Son fáciles de encontrar en las familias.
En la región catalana, tan azuzada por sus impecables y
suntuosos políticos separatistas al exotismo y la disidencia, reside la hija
mayor del mayor de mis primos, E. ya fallecido.
En más de una ocasión me ha comentado cómo le recuerdo a
su padre, la barba blanca, el modo de ser tirando a reposado, acaso otros
detalles coincidentes.
Aunque quizá no conozca (por ya antigua) la anécdota que
se contó durante mucho tiempo y que a él y a mí nos celebraron entre risas: yo,
de edad de doce o trece años, me había atrevido a comprar una camisa-polo (esto
ya da idea del chorro de lustros transcurridos) creyéndola de color negro, que
resultó ser en verdad lo que las “personas normales” llaman vino tinto. Y una
tarde, al entrar yo con aquella prenda por el jardincillo de la casa donde
vivía E. con sus padres y hermana, viéndome él llegar, desde una ventana
preguntó por qué venía tan vestido de luto el primo Rodrigo.
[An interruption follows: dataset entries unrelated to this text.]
(* ===== verification/Session.v ===== *)
(** * Sessions (lib/blksnap/Session.cpp)

    A session holds a snapshot of some devices: its constructor creates and takes the
    snapshot, a thread answers the module's requests for more difference storage,
    and the destructor destroys the snapshot and removes the files. The storage is
    either a directory, in which files are made, or ranges of sectors of a device. *)
From S2P Require Import Prelude MemoryChecker Kernel Log Uapi EventQueue CbtMap DiffBuffer DiffIo.
From S2P Require Import DiffStorage Chunk DiffArea ChunkSpecs CowInv Cow CowSteps CowImage.
From S2P Require Import CowSafety State BdevFilter SnapImage Tracker Snapshot Main UserSpace.
From S2P Require Import LibBlksnap Fiemap.

(** [struct SRange], [struct SStorageRanges] (Sector.h). *)
Record SRange := Range { rg_sector : Z; rg_count : Z }.
Record SStorageRanges := StorageRanges { sr_device : string; sr_ranges : list SRange }.

(** [struct SSessionInfo]. *)
Record SSessionInfo := SessionInfo {
  original : blk_snap_dev;
  image : blk_snap_dev;
  originalName : string;
  imageName : string;
}.

(** [struct SRangeVectorPos]. *)
Record SRangeVectorPos := RangeVectorPos { rangeInx : Z; rangeOfs : Z }.

(** [struct SState]. *)
Record SState := State {
  ss_stop : bool;
  diffStorage : string;
  ss_id : Z;
  errorMessage : list string;
  diffStorageFiles : list string;
  diffStorageRanges : list SRange;
  diffDeviceMajor : Z;
  diffDeviceMinor : Z;
  diffStoragePosition : SRangeVectorPos;
}.
Definition new_state : SState :=
  {| ss_stop := false; diffStorage := ""; ss_id := 0; errorMessage := []; diffStorageFiles := [];
     diffStorageRanges := []; diffDeviceMajor := 0; diffDeviceMinor := 0;
     diffStoragePosition := {| rangeInx := 0; rangeOfs := 0 |} |}.

(** [class CSession] with the state its thread shares, whether the thread has been
    started, and the thread's [diffStorageNumber]. *)
Record CSession := Session {
  m_id : Z;
  m_devices : list SSessionInfo;
  m_state : SState;
  m_thread : bool;
  diffStorageNumber : Z;
}.
Definition no_session : CSession :=
  {| m_id := 0; m_devices := []; m_state := new_state; m_thread := false; diffStorageNumber := 1 |}.

(** ** Ranges out of the ranges that were given *)

(** The [while] loop of [AllocateDiffStorage]: the position and the ranges found. An
    index beyond the vector would be undefined. *)
Fixpoint allocate_loop (fuel : nat) (all : list SRange) (requestedSectors : Z) (pos : SRangeVectorPos)
    (ranges : list blk_snap_block_range) : outcome (SRangeVectorPos * list blk_snap_block_range) :=
  if requestedSectors =? 0 then Ret (pos, ranges)
  else
    match fuel with
    | O => Halt Endless
    | S fuel =>
        match nthZ all (rangeInx pos) with
        | None => Halt Undefined
        | Some rg =>
            let ofs := u64 (rg_sector rg + rangeOfs pos) in
            let sz := Z.min (u64 (rg_count rg - rangeOfs pos)) requestedSectors in
            if sz =? 0 then
              let pos := {| rangeInx := rangeInx pos + 1; rangeOfs := 0 |} in
              if lenZ all =? rangeInx pos then Ret (pos, ranges)
              else allocate_loop fuel all requestedSectors pos ranges
            else
              allocate_loop fuel all (requestedSectors - sz)
                {| rangeInx := rangeInx pos; rangeOfs := u64 (rangeOfs pos + sz) |}
                (ranges ++ [{| sector_offset := ofs; sector_count := sz |}])
        end
    end.

(** The loop leaves a range at most once for each range and takes from it at most once. *)
Definition allocate_fuel (all : list SRange) : nat := 2 * length all + 1.

Definition allocate (st : SState) (requestedSectors : Z)
    : outcome (SRangeVectorPos * list blk_snap_block_range) :=
  if lenZ (diffStorageRanges st) <=? rangeInx (diffStoragePosition st)
  then Throw (runtime_error "Failed to allocate diff storage. Not enough free ranges")
  else allocate_loop (allocate_fuel (diffStorageRanges st)) (diffStorageRanges st) requestedSectors
         (diffStoragePosition st) [].

Section session.
Context {W : Type} {OS : Os W} {P : ModuleParams} (text_start text_stop : list Z) (fuel : nat).
Notation U := (U W CSession).

Definition get_state : U SState := uget (λ p, m_state (p_mem p)).
Definition set_session (f : CSession → CSession) : U unit := uset (λ p, {| p with p_mem := f (p_mem p) |}).
Definition set_state (f : SState → SState) : U unit :=
  set_session (λ c, {| c with m_state := f (m_state c) |}).

Definition AllocateDiffStorage (requestedSectors : Z) : U (blk_snap_dev * list blk_snap_block_range) :=
  st ← get_state;
  match allocate st requestedSectors with
  | Throw e => throw e
  | Halt h => halted h
  | Ret (pos, ranges) =>
      set_state (λ st, {| st with diffStoragePosition := pos |}) ≫= λ _,
      mret ({| mj := diffDeviceMajor st; mn := diffDeviceMinor st |}, ranges)
  end.

Definition LogAppendedRanges (ranges : list blk_snap_block_range) : U unit :=
  cout "" ≫= λ _,
  cout ("Append " +:+ pretty (lenZ ranges) +:+ " ranges: ") ≫= λ _,
  for_each (λ rg, cout (pretty (sector_offset rg) +:+ ":" +:+ pretty (sector_count rg))) ranges ≫= λ _,
  cout ("Total sectors append: " +:+ pretty (u64 (sum_sectors ranges))).

Definition push_file (filename : string) : U unit :=
  set_state (λ st, {| st with diffStorageFiles := diffStorageFiles st ++ [filename] |}).
Definition push_error (e : exn) : U unit :=
  cerr (what e) ≫= λ _,
  set_state (λ st, {| st with errorMessage := errorMessage st ++ [what e] |}).

(** A new file of the requested size; the path and the name are concatenated. *)
Definition storage_file (number requestedSectors : Z) : U (blk_snap_dev * list blk_snap_block_range) :=
  st ← get_state;
  let filename := diffStorage st +:+ "diff_storage#" +:+ pretty number in
  old ← fs_exists filename;
  uwhen old (fs_remove filename) ≫= λ _,
  push_file filename ≫= λ _,
  FallocateStorage filename (u64 (Z.shiftl requestedSectors SECTOR_SHIFT)) ≫= λ _,
  FiemapStorage fuel filename.

(** The answer to a request for storage, whose files are numbered by [number]. *)
Definition append_portion (number : U Z) (requestedSectors : Z) : U unit :=
  st ← get_state;
  '(dev_id, ranges) ← (if bool_decide (diffStorage st = "")
                       then AllocateDiffStorage requestedSectors
                       else n ← number; storage_file n requestedSectors);
  LogAppendedRanges ranges ≫= λ _,
  AppendDiffStorage text_start text_stop (ss_id st) dev_id ranges.

Definition device_text (d : blk_snap_dev) : string := pretty (mj d) +:+ ":" +:+ pretty (mn d).

(** The [switch] over the event, in the constructor and in the thread. *)
Definition process_event (number : U Z) (corrupted_text : string) (ev : SBlksnapEvent) : U unit :=
  if bev_code ev =? blk_snap_event_code_low_free_space then
    match bev_data ev with
    | lowFreeSpace n => append_portion number n
    | _ => halted Undefined
    end
  else if bev_code ev =? blk_snap_event_code_corrupted then
    match bev_data ev with
    | corruptedEvent d e => throw (system_error e (corrupted_text +:+ device_text d))
    | _ => halted Undefined
    end
  else throw (runtime_error "Invalid blksnap event code received.").

(** [diffStorageNumber++]. *)
Definition next_number : U Z :=
  n ← uget (λ p, diffStorageNumber (p_mem p));
  set_session (λ c, {| c with diffStorageNumber := n + 1 |}) ≫= λ _, mret n.

(** A turn of the [while] loop of [BlksnapThread]; [false] when it breaks. *)
Definition BlksnapThread_turn : U bool :=
  st ← get_state;
  r ← try (ev ← WaitEvent text_start text_stop (ss_id st) 100; mret (Some ev))
          (λ ex, push_error ex ≫= λ _, mret None);
  match r with
  | None => mret false
  | Some None => mret true
  | Some (Some ev) =>
      try (process_event next_number "Snapshot corrupted for device " ev) push_error ≫= λ _,
      mret true
  end.

(** The thread, when it sees [stop] set after [turns] turns. *)
Fixpoint BlksnapThread (turns : nat) : U unit :=
  match turns with
  | O => mret tt
  | S turns =>
      go ← BlksnapThread_turn;
      if (go : bool) then BlksnapThread turns else mret tt
  end.

Definition DeviceNumberByName (deviceName : string) : U blk_snap_dev :=
  s ← on_os (os_stat deviceName);
  match s with
  | Ok st => mret (st_rdev st)
  | Err e => throw (system_error e "Failed to get file size.")
  end.

Definition add_device (name : string) : U unit :=
  d ← deviceByName name;
  set_session (λ c, {| c with m_devices := m_devices c ++
    [{| original := d; image := no_dev; originalName := name; imageName := "" |}] |}).

(** The images found, entered into the list of devices. *)
Definition same_dev (a b : blk_snap_dev) : bool := (mj a =? mj b) && (mn a =? mn b).
Definition image_name (d : blk_snap_dev) : string := "/dev/blksnap-image" +:+ pretty (mn d).
Definition enter_image (info : blk_snap_image_info) (devices : list SSessionInfo) : list SSessionInfo :=
  (λ d, if same_dev (original d) (orig_dev_id info)
        then {| d with image := image_dev_id info; imageName := image_name (image_dev_id info) |}
        else d) <$> devices.

(** The body of the constructor after [m_ptrBlksnap] has been made. The new thread runs
    [turns] turns before the snapshot is taken and [turns'] before the images are
    collected. *)
Definition CSession_body (turns turns' : nat) (devices : list string) (storage : string)
    (ranges : SStorageRanges) : U unit :=
  for_each add_device devices ≫= λ _,
  devs ← uget (λ p, original <$> m_devices (p_mem p));
  id ← Create text_start text_stop devs;
  set_session (λ c, {| c with m_id := id |}) ≫= λ _,
  set_state (λ st, {| st with diffStorage := storage; diffStorageRanges := sr_ranges ranges |}) ≫= λ _,
  (if bool_decide (sr_device ranges = "") then mret tt
   else
     d ← DeviceNumberByName (sr_device ranges);
     set_state (λ st, {| st with diffDeviceMajor := mj d; diffDeviceMinor := mn d |})) ≫= λ _,
  set_state (λ st, {| st with ss_id := id |}) ≫= λ _,
  ev ← WaitEvent text_start text_stop id 100;
  match ev with
  | None => mret tt
  | Some ev => process_event (mret 0) "Failed to create snapshot for device " ev
  end ≫= λ _,
  set_session (λ c, {| c with m_thread := true |}) ≫= λ _,
  BlksnapThread turns ≫= λ _,
  Take text_start text_stop id ≫= λ _,
  BlksnapThread turns' ≫= λ _,
  images ← Collect text_start text_stop id [];
  set_session (λ c, {| c with m_devices := foldl (λ l i, enter_image i l) (m_devices c) images |}).

(** An exception destroys the members: the descriptor is closed, but a thread that has
    been started is still joinable, and its destructor ends the process. *)
Definition CSession_new (turns turns' : nat) (devices : list string) (storage : string)
    (ranges : SStorageRanges) : U unit :=
  CBlksnap_open ≫= λ _,
  try (CSession_body turns turns' devices storage ranges)
      (λ e, started ← uget (λ p, m_thread (p_mem p));
            if (started : bool) then halted Terminated
            else uset CBlksnap_close ≫= λ _, throw e).

Definition remove_file (filename : string) : U unit :=
  try (r ← syscall (os_remove filename);
       if negb (r =? 0) then throw_errno "[TBD]Failed to remove diff storage file." else mret tt)
      (λ ex, cerr (what ex)).

(** The destructor; the thread ends its turn and is joined. Files are removed only when
    the snapshot has been destroyed. *)
Definition CSession_delete : U unit :=
  finally
    (set_state (λ st, {| st with ss_stop := true |}) ≫= λ _,
     set_session (λ c, {| c with m_thread := false |}) ≫= λ _,
     id ← uget (λ p, m_id (p_mem p));
     ok ← try (Destroy text_start text_stop id ≫= λ _, mret true)
              (λ ex, cerr (what ex) ≫= λ _, mret false);
     if negb ok then mret tt
     else st ← get_state; for_each remove_file (diffStorageFiles st))
    CBlksnap_close.

Definition GetImageDevice (name : string) : U string :=
  d ← deviceByName name;
  l ← uget (λ p, m_devices (p_mem p));
  match find (λ i, same_dev (original i) d) l with
  | Some i => mret (imageName i)
  | None => throw (runtime_error ("Failed to get image device for [" +:+ name +:+ "]."))
  end.

Definition GetOriginalDevice (name : string) : U string :=
  d ← deviceByName name;
  l ← uget (λ p, m_devices (p_mem p));
  match find (λ i, same_dev (image i) d) l with
  | Some i => mret (originalName i)
  | None => throw (runtime_error ("Failed to get original device for [" +:+ name +:+ "]."))
  end.

Definition GetError : U (option string) :=
  st ← get_state;
  match errorMessage st with
  | [] => mret None
  | e :: l => set_state (λ st, {| st with errorMessage := l |}) ≫= λ _, mret (Some e)
  end.
End session.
Entonces el daltonismo era cosa rara y bastante
desconocida, y comprobar nuestra cualidad compartida dio para diversas chanzas
familiares bienintencionadas.
Por otra parte, de mí se dijo siempre que, en los rasgos
físicos y en el carácter, era “clavado” a mi padre. Esto, que va a mucho más
con la edad, me produce un orgullo creciente y casi retador que ninguna justificación
necesita.
Y ahora mi unigénita, que en el fondo ya se va riendo,
comprueba de a poco que la resistencia, aunque quizá coherente, es, al cabo,
inútil y que “de tal palo, tal (hermosa y mejoradísima) astilla”.